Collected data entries
(* ===== verification/FseCounts.v ===== *)
(** * The normalized-count header: safety and soundness

    [read_ncount_body] reads past no buffer, its two loops terminate, and the
    counts of a header it accepts tile the table: their absolute values sum to
    the table size. *)

From S2P Require Import Prelude Words Constants Errors FseTable.

(** The sum of the absolute counts: the cells the symbols take. *)
Definition cell_sum (counts : list Z) : Z := foldr Z.add 0 (Z.abs <$> counts).

(** Counts of a table of [2 ^ log] cells over symbols [0..=max_symbol]. *)
Record tiles (max_symbol log : Z) (counts : list Z) : Prop := {
  tiles_sum : cell_sum counts = 2 ^ log;
  tiles_low : Forall (fun c => -1 <= c) counts;
  tiles_len : zlen counts <= max_symbol + 1;
  tiles_log : ACC_LOG_OFFSET <= log <= FSE_MAX_TABLE_LOG;
}.

(** The invariant of the header loop over [iend] bytes and [max_sv1] symbols
    at accuracy log [log]. *)
Record nc_inv (iend max_sv1 log : Z) (st : nc_state) : Prop := {
  inv_ip : 0 <= nc_ip st <= iend - 4;
  inv_count : 0 <= nc_count st <= 31;
  inv_aligned : nc_ip st + 7 <= iend -> nc_count st <= 7;
  inv_stream : 0 <= nc_stream st < 2 ^ (32 - nc_count st);
  inv_charnum : 0 <= nc_charnum st < max_sv1;
  inv_len : zlen (nc_counts st) = max_sv1;
  inv_zeros : forall i, nc_charnum st <= i < max_sv1 -> zget (nc_counts st) i = Some 0;
  inv_low : Forall (fun c => -1 <= c) (nc_counts st);
  inv_sum : nc_remaining st = 2 ^ log + 1 - cell_sum (nc_counts st);
  inv_bits : 1 <= nc_bits st <= log + 1;
  inv_thr : nc_threshold st = 2 ^ (nc_bits st - 1);
  inv_rem : nc_threshold st <= nc_remaining st < 2 * nc_threshold st;
  inv_two : 2 <= nc_remaining st;
}.

(** What a [break] leaves. *)
Record nc_end (iend max_sv1 log : Z) (st : nc_state) : Prop := {
  end_ip : 0 <= nc_ip st <= iend - 4;
  end_count : 0 <= nc_count st;
  end_charnum : 0 <= nc_charnum st;
  end_len : zlen (nc_counts st) = max_sv1;
  end_zeros : forall i, nc_charnum st <= i < max_sv1 -> zget (nc_counts st) i = Some 0;
  end_low : Forall (fun c => -1 <= c) (nc_counts st);
  end_sum : nc_remaining st = 2 ^ log + 1 - cell_sum (nc_counts st);
}.

(** ** Sums of counts *)

Lemma cell_sum_app l1 l2 : cell_sum (l1 ++ l2) = cell_sum l1 + cell_sum l2.
Proof.
  unfold cell_sum. rewrite fmap_app, foldr_app.
  induction (Z.abs <$> l1) as [|x l IH]; cbn; lia.
Qed.

Lemma cell_sum_nonneg l : 0 <= cell_sum l.
Proof. unfold cell_sum. induction l; cbn in *; lia. Qed.

Lemma cell_sum_zset l i x : zget l i = Some 0 -> cell_sum (zset l i x) = cell_sum l + Z.abs x.
Proof.
  intros [Hi Hl]%zget_Some. unfold zset. rewrite <- (take_drop_middle _ _ _ Hl) at 2.
  rewrite insert_take_drop by by eapply lookup_lt_Some.
  rewrite !cell_sum_app. cbn. lia.
Qed.

Lemma cell_sum_zeros l : (forall i, 0 <= i < zlen l -> zget l i = Some 0) -> cell_sum l = 0.
Proof.
  intros H. assert (l = zrepeat 0 (zlen l)) as ->.
  { apply zlist_eq; [by rewrite zlen_zrepeat by apply zlen_nonneg|].
    intros i Hi. by rewrite H, zget_zrepeat. }
  unfold zrepeat. generalize (Z.to_nat (zlen l)). induction n; cbn; auto.
Qed.

Lemma cell_sum_ztake l n : 0 <= n <= zlen l ->
  (forall i, n <= i < zlen l -> zget l i = Some 0) -> cell_sum (ztake n l) = cell_sum l.
Proof.
  intros Hn Hz. rewrite <- (take_drop (Z.to_nat n) l) at 2. rewrite cell_sum_app.
  rewrite (cell_sum_zeros (drop _ _)); [unfold ztake; lia|].
  fold (zdrop n l). intros i Hi. rewrite zlen_zdrop in Hi by lia.
  rewrite zget_zdrop by lia. apply Hz. lia.
Qed.

Lemma cell_sum_zrepeat n : cell_sum (zrepeat 0 n) = 0.
Proof.
  apply cell_sum_zeros. intros i Hi. unfold zlen, zrepeat in Hi.
  rewrite length_replicate in Hi. apply zget_zrepeat. lia.
Qed.

#[global] Arguments cell_sum : simpl never.

(** ** The window *)

Lemma window_safe {A} (Q : A -> Prop) src ip bc (k : Z -> dec A) :
  bytes src -> 0 <= ip <= zlen src - 4 -> 0 <= bc <= 31 ->
  (forall w, 0 <= w < 2 ^ (32 - bc) -> safe Q (k w)) ->
  safe Q (window src ip bc ≫= k).
Proof.
  intros Hs Hip Hbc Hk. unfold window, read32. rewrite !bind_assoc.
  rewrite slice_ok by lia. cbn [mbind res_bind].
  destruct (Z.leb_spec 0 bc), (Z.ltb_spec bc 32); try lia. cbn.
  apply Hk. rewrite Z.shiftr_div_pow2 by lia.
  pose proof (le_val_range (ztake (ip + 4 - ip) (zdrop ip src))
    (Forall_take _ _ _ (Forall_drop _ _ _ Hs))) as Hr.
  rewrite zlen_ztake in Hr by (rewrite zlen_zdrop; lia).
  replace (8 * (ip + 4 - ip)) with ((32 - bc) + bc) in Hr by lia.
  rewrite pow2_add in Hr by lia. pose proof (pow2_pos bc).
  split; [apply Z.div_pos; lia|]. apply Z.div_lt_upper_bound; lia.
Qed.

Lemma nc_repeats_spec bs : 0 <= bs < 2 ^ 32 ->
  0 <= nc_repeats bs <= 15 /\ (12 <= nc_repeats bs -> 2 ^ 24 - 1 <= bs).
Proof.
  intros Hb. unfold nc_repeats, wnot.
  assert (0 < Z.lor (2 ^ 32 - 1 - bs) 0x80000000 < 2 ^ 32) as Hz.
  { assert (0 <= Z.lor (2 ^ 32 - 1 - bs) 0x80000000) by (apply Z.lor_nonneg; lia).
    assert (Z.lor (2 ^ 32 - 1 - bs) 0x80000000 <> 0) by (rewrite Z.lor_eq_0_iff; lia).
    split; [lia|]. apply Z.log2_lt_cancel. rewrite Z.log2_lor by lia.
    rewrite Z.log2_pow2 by lia.
    destruct (decide (2 ^ 32 - 1 - bs = 0)) as [->|]; [cbn; lia|].
    pose proof (log2_bounds (2 ^ 32 - 1 - bs) 32 ltac:(lia)).
    change (Z.log2 0x80000000) with 31. lia. }
  pose proof (trailing_zeros_lt 32 _ 32 Hz) as Ht.
  rewrite Z.shiftr_div_pow2 by lia. change (2 ^ 1) with 2.
  split; [divlia|]. intros H12.
  set (z := Z.lor (2 ^ 32 - 1 - bs) 0x80000000) in *.
  assert (z mod 2 ^ 24 = 0) as Hm by (apply (trailing_zeros_mod 32); [lia|divlia]).
  assert ((2 ^ 32 - 1 - bs) mod 2 ^ 24 = 0) as Hm'.
  { apply Z.bits_inj'. intros i Hi. rewrite Z.bits_0.
    destruct (Z.ltb_spec i 24); [|by rewrite Z.mod_pow2_bits_high by lia].
    rewrite Z.mod_pow2_bits_low by lia.
    assert (Z.testbit (z mod 2 ^ 24) i = false) as Hzi by (rewrite Hm; apply Z.bits_0).
    rewrite Z.mod_pow2_bits_low in Hzi by lia. unfold z in Hzi.
    rewrite Z.lor_spec in Hzi. by apply orb_false_iff in Hzi as [? _]. }
  change (2 ^ 32) with 4294967296 in *. change (2 ^ 24) with 16777216 in *. divlia.
Qed.

(** ** The repeat loop *)

(** Turns left at the last window; more before it. *)
Definition skip_measure (iend ip bit_count : Z) : nat :=
  if ip =? iend - 4
  then if bit_count <? 8 then 1 else if bit_count =? 8 then 2 else 0
  else Z.to_nat (3 + (iend - ip)).

Lemma land31 x : Z.land x 31 = x mod 32.
Proof. apply (land_mod x 5). lia. Qed.

Lemma land7 x : Z.land x 7 = x mod 8.
Proof. apply (land_mod x 3). lia. Qed.

(** Where the repeat loop stands: the fields it changes, with the window. *)
Record skip_inv (iend ip bc bs ch : Z) : Prop := {
  skip_ip : 0 <= ip <= iend - 4;
  skip_count : 0 <= bc <= 31;
  skip_aligned : ip + 7 <= iend -> bc <= 7;
  skip_stream : 0 <= bs < 2 ^ (32 - bc);
}.

Lemma skip_stream_32 iend ip bc bs ch : skip_inv iend ip bc bs ch -> 0 <= bs < 2 ^ 32.
Proof. intros []. pose proof (pow2_le (32 - bc) 32). lia. Qed.

Lemma skip_repeats_safe src ip bc bs ch :
  bytes src -> 8 <= zlen src -> skip_inv (zlen src) ip bc bs ch -> 0 <= ch ->
  safe (fun '(ip, bc, bs, ch', r) =>
          skip_inv (zlen src) ip bc bs ch' /\ ch <= ch' /\ 0 <= r <= 11)
    (skip_repeats src ip bc bs ch).
Proof.
  intros Hs H8 Hi Hch. unfold skip_repeats.
  apply (safe_loopM
    (fun '(ip, bc, bs, ch', r) =>
       skip_inv (zlen src) ip bc bs ch' /\ ch <= ch' /\ r = nc_repeats bs)
    (fun '(ip, bc, _, _, _) => skip_measure (zlen src) ip bc)).
  - split_and!; done || lia.
  - unfold skip_measure. destruct Hi. unfold zlen in *.
    repeat case_bool; lia.
  - clear ip bc bs Hi. intros [[[[ip bc] bs] ch'] r] (Hi & Hle & ->).
    pose proof (nc_repeats_spec bs (skip_stream_32 _ _ _ _ _ Hi)) as [Hr Hr12].
    destruct (Z.leb_spec 12 (nc_repeats bs)) as [H12|]; [|cbn; split_and!; done || lia].
    specialize (Hr12 H12). destruct Hi as [Hip Hbc Hal Hst].
    assert (bc <= 8) as Hbc8.
    { destruct (Z_le_gt_dec bc 8); [done|].
      pose proof (pow2_le (32 - bc) 23 ltac:(lia)). cbn in *. lia. }
    destruct (Z.leb_spec (ip + 7) (zlen src)).
    + apply window_safe; [done|lia|lia|]. intros w Hw. cbn.
      split_and!; [split; lia|lia|done|]. unfold skip_measure. repeat case_bool; lia.
    + assert (bc - 8 * (zlen src - 7 - ip) >= 0 /\ bc - 8 * (zlen src - 7 - ip) < 64)
        as Hr2 by lia.
      rewrite wrap_small by (cbn; lia). rewrite land31.
      apply window_safe; [done|lia|divlia|]. intros w Hw. cbn.
      split_and!; [split; divlia|lia|done|].
      unfold skip_measure. rewrite Z.eqb_refl.
      destruct (Z.eqb_spec ip (zlen src - 4)) as [->|]; repeat case_bool; divlia.
Qed.

(** ** One turn of the loop *)

Lemma advance_spec iend ip bc :
  0 <= ip <= iend - 4 -> 0 <= bc < 64 -> (ip + 7 <= iend -> bc <= 31) ->
  let '(ip', bc') := advance iend ip bc in
  0 <= ip' <= iend - 4 /\ 0 <= bc' <= 31 /\ (ip' + 7 <= iend -> bc' <= 7).
Proof.
  intros Hip Hbc Hal. unfold advance. rewrite !Z.shiftr_div_pow2 by lia.
  change (2 ^ 3) with 8. rewrite land7, land31.
  destruct (_ || _) eqn:E.
  - apply orb_true_iff in E. bools. destruct E; bools; divlia.
  - divlia.
Qed.

Lemma nc_zeros_safe src max_sv1 log st :
  bytes src -> 8 <= zlen src -> nc_inv (zlen src) max_sv1 log st ->
  safe (fun r => match r with
                 | inl st' => nc_inv (zlen src) max_sv1 log st' /\
                              nc_charnum st <= nc_charnum st'
                 | inr st' => nc_end (zlen src) max_sv1 log st'
                 end) (nc_zeros src max_sv1 st).
Proof.
  intros Hs H8 [Hip Hct Hal Hstr Hch Hlen Hz Hlow Hsum Hb Ht Hrem H2]. unfold nc_zeros.
  eapply safe_bind; [apply skip_repeats_safe; [done..| |lia]|].
  { by split. }
  intros [[[[ip bc] bs] ch] r] ([Hip' Hct' Hal' Hstr'] & Hle & Hr).
  pose proof (Z.land_nonneg (Z.shiftr bs (2 * r)) 3) as Hl.
  assert (Z.land (Z.shiftr bs (2 * r)) 3 = Z.shiftr bs (2 * r) mod 4) as Hm
    by (apply (land_mod _ 2); lia).
  rewrite Hm in *.
  destruct (Z.leb_spec max_sv1 (ch + 3 * r + Z.shiftr bs (2 * r) mod 4)).
  - apply safe_ok. split; cbn; try done; try lia; divlia.
  - pose proof (advance_spec (zlen src) ip (bc + 2 * r + 2)) as Ha.
    destruct (advance _ _ _) as [ip' bc'].
    destruct Ha as (? & ? & ?); [lia..|].
    apply window_safe; [done|lia|lia|]. intros w Hw. cbn.
    split; [|divlia].
    split; cbn; try done; try lia; try divlia.
    intros i Hi. apply Hz. divlia.
Qed.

▶ Your task:
From the records above, give again exactly the lines running from the line with "if ip =? iend - 4" to the line with "bc 8); [done|].", inclusive.

▶ Solution for this exercise:
  if ip =? iend - 4
  then if bit_count <? 8 then 1 else if bit_count =? 8 then 2 else 0
  else Z.to_nat (3 + (iend - ip)).

Lemma land31 x : Z.land x 31 = x mod 32.
Proof. apply (land_mod x 5). lia. Qed.

Lemma land7 x : Z.land x 7 = x mod 8.
Proof. apply (land_mod x 3). lia. Qed.

(** Where the repeat loop stands: the fields it changes, with the window. *)
Record skip_inv (iend ip bc bs ch : Z) : Prop := {
  skip_ip : 0 <= ip <= iend - 4;
  skip_count : 0 <= bc <= 31;
  skip_aligned : ip + 7 <= iend -> bc <= 7;
  skip_stream : 0 <= bs < 2 ^ (32 - bc);
}.

Lemma skip_stream_32 iend ip bc bs ch : skip_inv iend ip bc bs ch -> 0 <= bs < 2 ^ 32.
Proof. intros []. pose proof (pow2_le (32 - bc) 32). lia. Qed.

Lemma skip_repeats_safe src ip bc bs ch :
  bytes src -> 8 <= zlen src -> skip_inv (zlen src) ip bc bs ch -> 0 <= ch ->
  safe (fun '(ip, bc, bs, ch', r) =>
          skip_inv (zlen src) ip bc bs ch' /\ ch <= ch' /\ 0 <= r <= 11)
    (skip_repeats src ip bc bs ch).
Proof.
  intros Hs H8 Hi Hch. unfold skip_repeats.
  apply (safe_loopM
    (fun '(ip, bc, bs, ch', r) =>
       skip_inv (zlen src) ip bc bs ch' /\ ch <= ch' /\ r = nc_repeats bs)
    (fun '(ip, bc, _, _, _) => skip_measure (zlen src) ip bc)).
  - split_and!; done || lia.
  - unfold skip_measure. destruct Hi. unfold zlen in *.
    repeat case_bool; lia.
  - clear ip bc bs Hi. intros [[[[ip bc] bs] ch'] r] (Hi & Hle & ->).
    pose proof (nc_repeats_spec bs (skip_stream_32 _ _ _ _ _ Hi)) as [Hr Hr12].
    destruct (Z.leb_spec 12 (nc_repeats bs)) as [H12|]; [|cbn; split_and!; done || lia].
    specialize (Hr12 H12). destruct Hi as [Hip Hbc Hal Hst].
    assert (bc <= 8) as Hbc8.
    { destruct (Z_le_gt_dec bc 8); [done|].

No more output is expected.